> **Work to be completed**
Beginning with the line where "exists st'. split; [exact E|]. split_and!." occurs, transcribe every line exactly through the last line of the listing below, and no others.

(Beginning of Dataset excerpts)

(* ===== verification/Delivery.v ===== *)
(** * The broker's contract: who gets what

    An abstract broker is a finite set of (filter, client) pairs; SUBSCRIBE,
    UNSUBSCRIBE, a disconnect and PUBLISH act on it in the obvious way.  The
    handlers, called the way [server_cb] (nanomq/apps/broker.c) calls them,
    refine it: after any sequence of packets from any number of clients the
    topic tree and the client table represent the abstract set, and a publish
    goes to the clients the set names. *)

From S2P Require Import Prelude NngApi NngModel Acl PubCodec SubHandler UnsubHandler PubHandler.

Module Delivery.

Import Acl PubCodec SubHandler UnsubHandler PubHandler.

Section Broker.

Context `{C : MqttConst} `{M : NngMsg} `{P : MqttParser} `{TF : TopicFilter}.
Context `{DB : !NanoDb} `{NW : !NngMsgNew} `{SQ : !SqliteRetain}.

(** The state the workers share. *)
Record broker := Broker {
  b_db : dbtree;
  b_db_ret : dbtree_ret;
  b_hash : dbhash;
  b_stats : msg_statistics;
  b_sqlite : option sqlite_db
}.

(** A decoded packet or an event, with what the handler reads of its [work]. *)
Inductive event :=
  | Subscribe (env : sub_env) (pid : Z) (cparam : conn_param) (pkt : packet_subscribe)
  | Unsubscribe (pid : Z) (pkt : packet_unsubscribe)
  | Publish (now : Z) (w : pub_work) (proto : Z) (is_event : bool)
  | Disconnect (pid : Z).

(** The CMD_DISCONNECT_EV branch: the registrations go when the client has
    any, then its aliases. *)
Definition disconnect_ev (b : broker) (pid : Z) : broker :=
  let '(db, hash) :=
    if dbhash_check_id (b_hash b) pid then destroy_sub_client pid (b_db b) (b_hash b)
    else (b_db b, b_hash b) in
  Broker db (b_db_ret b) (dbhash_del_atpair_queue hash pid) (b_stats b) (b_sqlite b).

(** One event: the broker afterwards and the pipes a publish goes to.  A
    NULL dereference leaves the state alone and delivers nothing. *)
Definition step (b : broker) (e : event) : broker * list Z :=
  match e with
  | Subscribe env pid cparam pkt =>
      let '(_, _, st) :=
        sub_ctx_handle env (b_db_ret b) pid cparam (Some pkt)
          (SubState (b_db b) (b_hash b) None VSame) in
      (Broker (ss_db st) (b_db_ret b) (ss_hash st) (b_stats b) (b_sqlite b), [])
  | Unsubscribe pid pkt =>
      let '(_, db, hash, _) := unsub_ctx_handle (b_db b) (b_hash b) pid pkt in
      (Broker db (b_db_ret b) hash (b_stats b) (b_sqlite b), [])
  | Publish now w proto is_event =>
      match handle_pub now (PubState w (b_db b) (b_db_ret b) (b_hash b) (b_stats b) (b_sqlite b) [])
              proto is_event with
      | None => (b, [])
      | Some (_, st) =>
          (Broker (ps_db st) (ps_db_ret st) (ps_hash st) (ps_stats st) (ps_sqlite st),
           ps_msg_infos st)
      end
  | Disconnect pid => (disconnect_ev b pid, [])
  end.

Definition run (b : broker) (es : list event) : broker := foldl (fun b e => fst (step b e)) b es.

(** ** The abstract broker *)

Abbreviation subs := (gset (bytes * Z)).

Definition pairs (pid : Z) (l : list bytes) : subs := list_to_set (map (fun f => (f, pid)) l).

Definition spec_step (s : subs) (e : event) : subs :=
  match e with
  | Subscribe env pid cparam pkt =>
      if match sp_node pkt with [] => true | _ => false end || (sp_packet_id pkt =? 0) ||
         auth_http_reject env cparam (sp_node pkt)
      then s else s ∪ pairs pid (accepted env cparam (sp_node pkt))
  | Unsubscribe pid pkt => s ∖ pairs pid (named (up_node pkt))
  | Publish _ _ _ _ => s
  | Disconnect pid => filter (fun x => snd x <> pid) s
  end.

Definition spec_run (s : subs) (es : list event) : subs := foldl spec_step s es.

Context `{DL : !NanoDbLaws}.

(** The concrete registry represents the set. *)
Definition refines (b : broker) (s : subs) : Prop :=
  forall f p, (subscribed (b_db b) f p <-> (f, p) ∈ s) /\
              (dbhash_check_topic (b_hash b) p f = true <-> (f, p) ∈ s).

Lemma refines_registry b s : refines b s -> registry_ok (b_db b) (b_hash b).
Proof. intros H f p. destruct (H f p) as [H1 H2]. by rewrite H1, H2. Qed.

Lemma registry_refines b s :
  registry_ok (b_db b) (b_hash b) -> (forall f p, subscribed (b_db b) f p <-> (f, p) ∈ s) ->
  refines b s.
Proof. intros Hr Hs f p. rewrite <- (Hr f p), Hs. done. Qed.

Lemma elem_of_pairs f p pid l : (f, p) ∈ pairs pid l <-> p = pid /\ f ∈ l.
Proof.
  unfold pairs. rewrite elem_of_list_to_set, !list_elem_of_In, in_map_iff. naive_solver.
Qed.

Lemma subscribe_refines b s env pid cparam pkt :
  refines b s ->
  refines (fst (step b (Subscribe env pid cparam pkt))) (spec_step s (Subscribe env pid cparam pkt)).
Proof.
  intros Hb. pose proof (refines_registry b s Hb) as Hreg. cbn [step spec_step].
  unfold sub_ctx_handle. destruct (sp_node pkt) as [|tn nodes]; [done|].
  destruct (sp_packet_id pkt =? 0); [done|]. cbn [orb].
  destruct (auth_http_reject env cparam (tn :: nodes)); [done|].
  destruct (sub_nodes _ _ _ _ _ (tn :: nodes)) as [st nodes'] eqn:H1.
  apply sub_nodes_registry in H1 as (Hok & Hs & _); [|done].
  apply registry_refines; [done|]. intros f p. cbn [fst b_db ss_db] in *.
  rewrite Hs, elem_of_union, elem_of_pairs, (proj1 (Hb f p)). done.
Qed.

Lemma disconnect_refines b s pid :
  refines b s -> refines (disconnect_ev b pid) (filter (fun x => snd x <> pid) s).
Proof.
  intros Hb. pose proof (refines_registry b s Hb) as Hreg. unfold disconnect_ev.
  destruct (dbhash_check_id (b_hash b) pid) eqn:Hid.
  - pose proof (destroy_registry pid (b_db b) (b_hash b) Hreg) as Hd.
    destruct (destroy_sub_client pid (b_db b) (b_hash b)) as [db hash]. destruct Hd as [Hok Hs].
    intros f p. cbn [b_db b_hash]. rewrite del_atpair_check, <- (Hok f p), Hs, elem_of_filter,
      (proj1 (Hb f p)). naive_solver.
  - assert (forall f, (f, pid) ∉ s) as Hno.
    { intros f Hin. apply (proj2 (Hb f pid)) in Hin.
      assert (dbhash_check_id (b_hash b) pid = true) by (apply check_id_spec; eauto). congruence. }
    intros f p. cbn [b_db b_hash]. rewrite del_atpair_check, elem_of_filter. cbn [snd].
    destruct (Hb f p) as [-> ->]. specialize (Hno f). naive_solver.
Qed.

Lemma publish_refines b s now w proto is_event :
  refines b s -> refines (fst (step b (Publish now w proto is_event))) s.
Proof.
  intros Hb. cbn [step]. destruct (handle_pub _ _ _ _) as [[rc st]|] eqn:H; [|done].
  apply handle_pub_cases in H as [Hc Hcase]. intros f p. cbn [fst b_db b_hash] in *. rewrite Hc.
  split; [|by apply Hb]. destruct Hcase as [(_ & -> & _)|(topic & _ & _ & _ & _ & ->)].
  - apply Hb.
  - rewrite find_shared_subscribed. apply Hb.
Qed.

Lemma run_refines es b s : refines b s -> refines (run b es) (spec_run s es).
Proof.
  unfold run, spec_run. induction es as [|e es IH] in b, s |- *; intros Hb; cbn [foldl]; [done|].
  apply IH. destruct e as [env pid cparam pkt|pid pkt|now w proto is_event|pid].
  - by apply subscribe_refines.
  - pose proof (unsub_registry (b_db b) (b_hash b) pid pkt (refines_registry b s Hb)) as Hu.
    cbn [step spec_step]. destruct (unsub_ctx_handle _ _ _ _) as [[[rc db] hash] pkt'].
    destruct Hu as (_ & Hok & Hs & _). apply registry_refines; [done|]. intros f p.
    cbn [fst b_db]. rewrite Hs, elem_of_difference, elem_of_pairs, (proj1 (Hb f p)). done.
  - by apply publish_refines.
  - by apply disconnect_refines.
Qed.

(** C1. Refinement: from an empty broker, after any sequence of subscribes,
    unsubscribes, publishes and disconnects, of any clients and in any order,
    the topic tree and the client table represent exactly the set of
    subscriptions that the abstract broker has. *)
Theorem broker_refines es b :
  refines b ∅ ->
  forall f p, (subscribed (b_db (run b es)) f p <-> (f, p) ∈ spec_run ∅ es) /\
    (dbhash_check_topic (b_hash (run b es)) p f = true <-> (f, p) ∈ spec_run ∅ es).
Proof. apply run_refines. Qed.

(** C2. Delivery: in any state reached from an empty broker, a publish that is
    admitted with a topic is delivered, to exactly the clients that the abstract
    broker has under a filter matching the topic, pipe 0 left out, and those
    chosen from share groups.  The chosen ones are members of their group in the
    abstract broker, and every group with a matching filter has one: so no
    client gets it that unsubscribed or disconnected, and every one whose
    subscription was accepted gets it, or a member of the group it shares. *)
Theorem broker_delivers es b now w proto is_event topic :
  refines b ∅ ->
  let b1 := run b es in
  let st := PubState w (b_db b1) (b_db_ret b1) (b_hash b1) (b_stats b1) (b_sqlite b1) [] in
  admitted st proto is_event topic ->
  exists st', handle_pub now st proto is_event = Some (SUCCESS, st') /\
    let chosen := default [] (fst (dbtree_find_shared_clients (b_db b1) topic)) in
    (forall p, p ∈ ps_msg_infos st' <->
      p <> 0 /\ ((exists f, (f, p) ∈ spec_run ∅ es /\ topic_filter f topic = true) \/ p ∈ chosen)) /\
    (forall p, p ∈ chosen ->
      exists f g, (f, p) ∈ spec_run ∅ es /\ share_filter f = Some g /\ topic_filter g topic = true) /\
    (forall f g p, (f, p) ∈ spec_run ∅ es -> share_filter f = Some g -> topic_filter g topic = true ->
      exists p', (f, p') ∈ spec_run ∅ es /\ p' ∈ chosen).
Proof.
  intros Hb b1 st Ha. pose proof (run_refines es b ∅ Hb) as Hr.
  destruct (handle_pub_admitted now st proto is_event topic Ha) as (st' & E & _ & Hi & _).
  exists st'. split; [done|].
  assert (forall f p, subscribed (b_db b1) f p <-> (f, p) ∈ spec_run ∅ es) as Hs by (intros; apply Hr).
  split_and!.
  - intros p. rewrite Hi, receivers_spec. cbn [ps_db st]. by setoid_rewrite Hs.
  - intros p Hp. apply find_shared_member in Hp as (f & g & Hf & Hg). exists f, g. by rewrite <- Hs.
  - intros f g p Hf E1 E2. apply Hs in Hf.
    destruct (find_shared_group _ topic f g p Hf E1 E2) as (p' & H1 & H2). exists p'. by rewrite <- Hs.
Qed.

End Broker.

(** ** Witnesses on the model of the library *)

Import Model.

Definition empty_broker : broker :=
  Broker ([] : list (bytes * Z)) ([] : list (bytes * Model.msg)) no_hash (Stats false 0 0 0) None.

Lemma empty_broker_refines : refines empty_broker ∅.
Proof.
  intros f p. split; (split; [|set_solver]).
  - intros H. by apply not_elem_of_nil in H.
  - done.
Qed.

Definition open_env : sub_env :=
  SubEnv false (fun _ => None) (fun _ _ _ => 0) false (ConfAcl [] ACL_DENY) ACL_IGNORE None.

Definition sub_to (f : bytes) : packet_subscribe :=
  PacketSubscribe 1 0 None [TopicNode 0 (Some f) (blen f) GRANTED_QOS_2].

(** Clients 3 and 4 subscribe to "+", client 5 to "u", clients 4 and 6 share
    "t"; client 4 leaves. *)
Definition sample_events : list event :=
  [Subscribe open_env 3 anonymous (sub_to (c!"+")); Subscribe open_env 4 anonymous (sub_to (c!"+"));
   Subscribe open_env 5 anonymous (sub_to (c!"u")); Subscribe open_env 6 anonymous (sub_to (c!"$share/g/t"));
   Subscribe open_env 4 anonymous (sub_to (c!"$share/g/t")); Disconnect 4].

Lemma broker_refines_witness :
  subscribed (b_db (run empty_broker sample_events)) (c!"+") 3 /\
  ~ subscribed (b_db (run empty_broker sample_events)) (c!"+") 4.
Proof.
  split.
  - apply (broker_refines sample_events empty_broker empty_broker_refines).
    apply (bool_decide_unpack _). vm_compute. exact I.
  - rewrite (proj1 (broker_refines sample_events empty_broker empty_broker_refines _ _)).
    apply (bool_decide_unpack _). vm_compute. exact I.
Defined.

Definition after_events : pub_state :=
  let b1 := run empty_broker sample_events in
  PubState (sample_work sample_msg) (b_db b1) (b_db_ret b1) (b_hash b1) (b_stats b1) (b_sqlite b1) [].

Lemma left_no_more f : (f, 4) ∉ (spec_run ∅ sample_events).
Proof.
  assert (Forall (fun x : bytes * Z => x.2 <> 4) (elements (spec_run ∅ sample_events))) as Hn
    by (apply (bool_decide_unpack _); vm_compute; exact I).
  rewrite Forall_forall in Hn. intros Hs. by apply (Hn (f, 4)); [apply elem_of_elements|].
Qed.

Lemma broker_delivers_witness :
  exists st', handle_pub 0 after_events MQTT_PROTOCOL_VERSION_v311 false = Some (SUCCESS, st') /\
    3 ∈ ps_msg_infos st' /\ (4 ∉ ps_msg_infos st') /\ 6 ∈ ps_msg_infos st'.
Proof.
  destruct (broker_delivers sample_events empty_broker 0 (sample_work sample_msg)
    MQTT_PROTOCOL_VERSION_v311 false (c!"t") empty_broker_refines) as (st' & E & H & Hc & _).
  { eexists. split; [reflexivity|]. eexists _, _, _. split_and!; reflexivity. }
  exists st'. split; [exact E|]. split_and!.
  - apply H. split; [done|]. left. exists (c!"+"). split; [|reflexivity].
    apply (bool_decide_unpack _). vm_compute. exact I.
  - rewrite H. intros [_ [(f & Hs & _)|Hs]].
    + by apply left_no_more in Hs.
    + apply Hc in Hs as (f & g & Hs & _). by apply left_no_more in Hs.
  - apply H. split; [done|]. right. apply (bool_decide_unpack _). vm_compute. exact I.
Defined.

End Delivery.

(End of Dataset excerpts)

> **Solution to this problem**
  exists st'. split; [exact E|]. split_and!.
  - apply H. split; [done|]. left. exists (c!"+"). split; [|reflexivity].
    apply (bool_decide_unpack _). vm_compute. exact I.
  - rewrite H. intros [_ [(f & Hs & _)|Hs]].
    + by apply left_no_more in Hs.
    + apply Hc in Hs as (f & g & Hs & _). by apply left_no_more in Hs.
  - apply H. split; [done|]. right. apply (bool_decide_unpack _). vm_compute. exact I.
Defined.

End Delivery.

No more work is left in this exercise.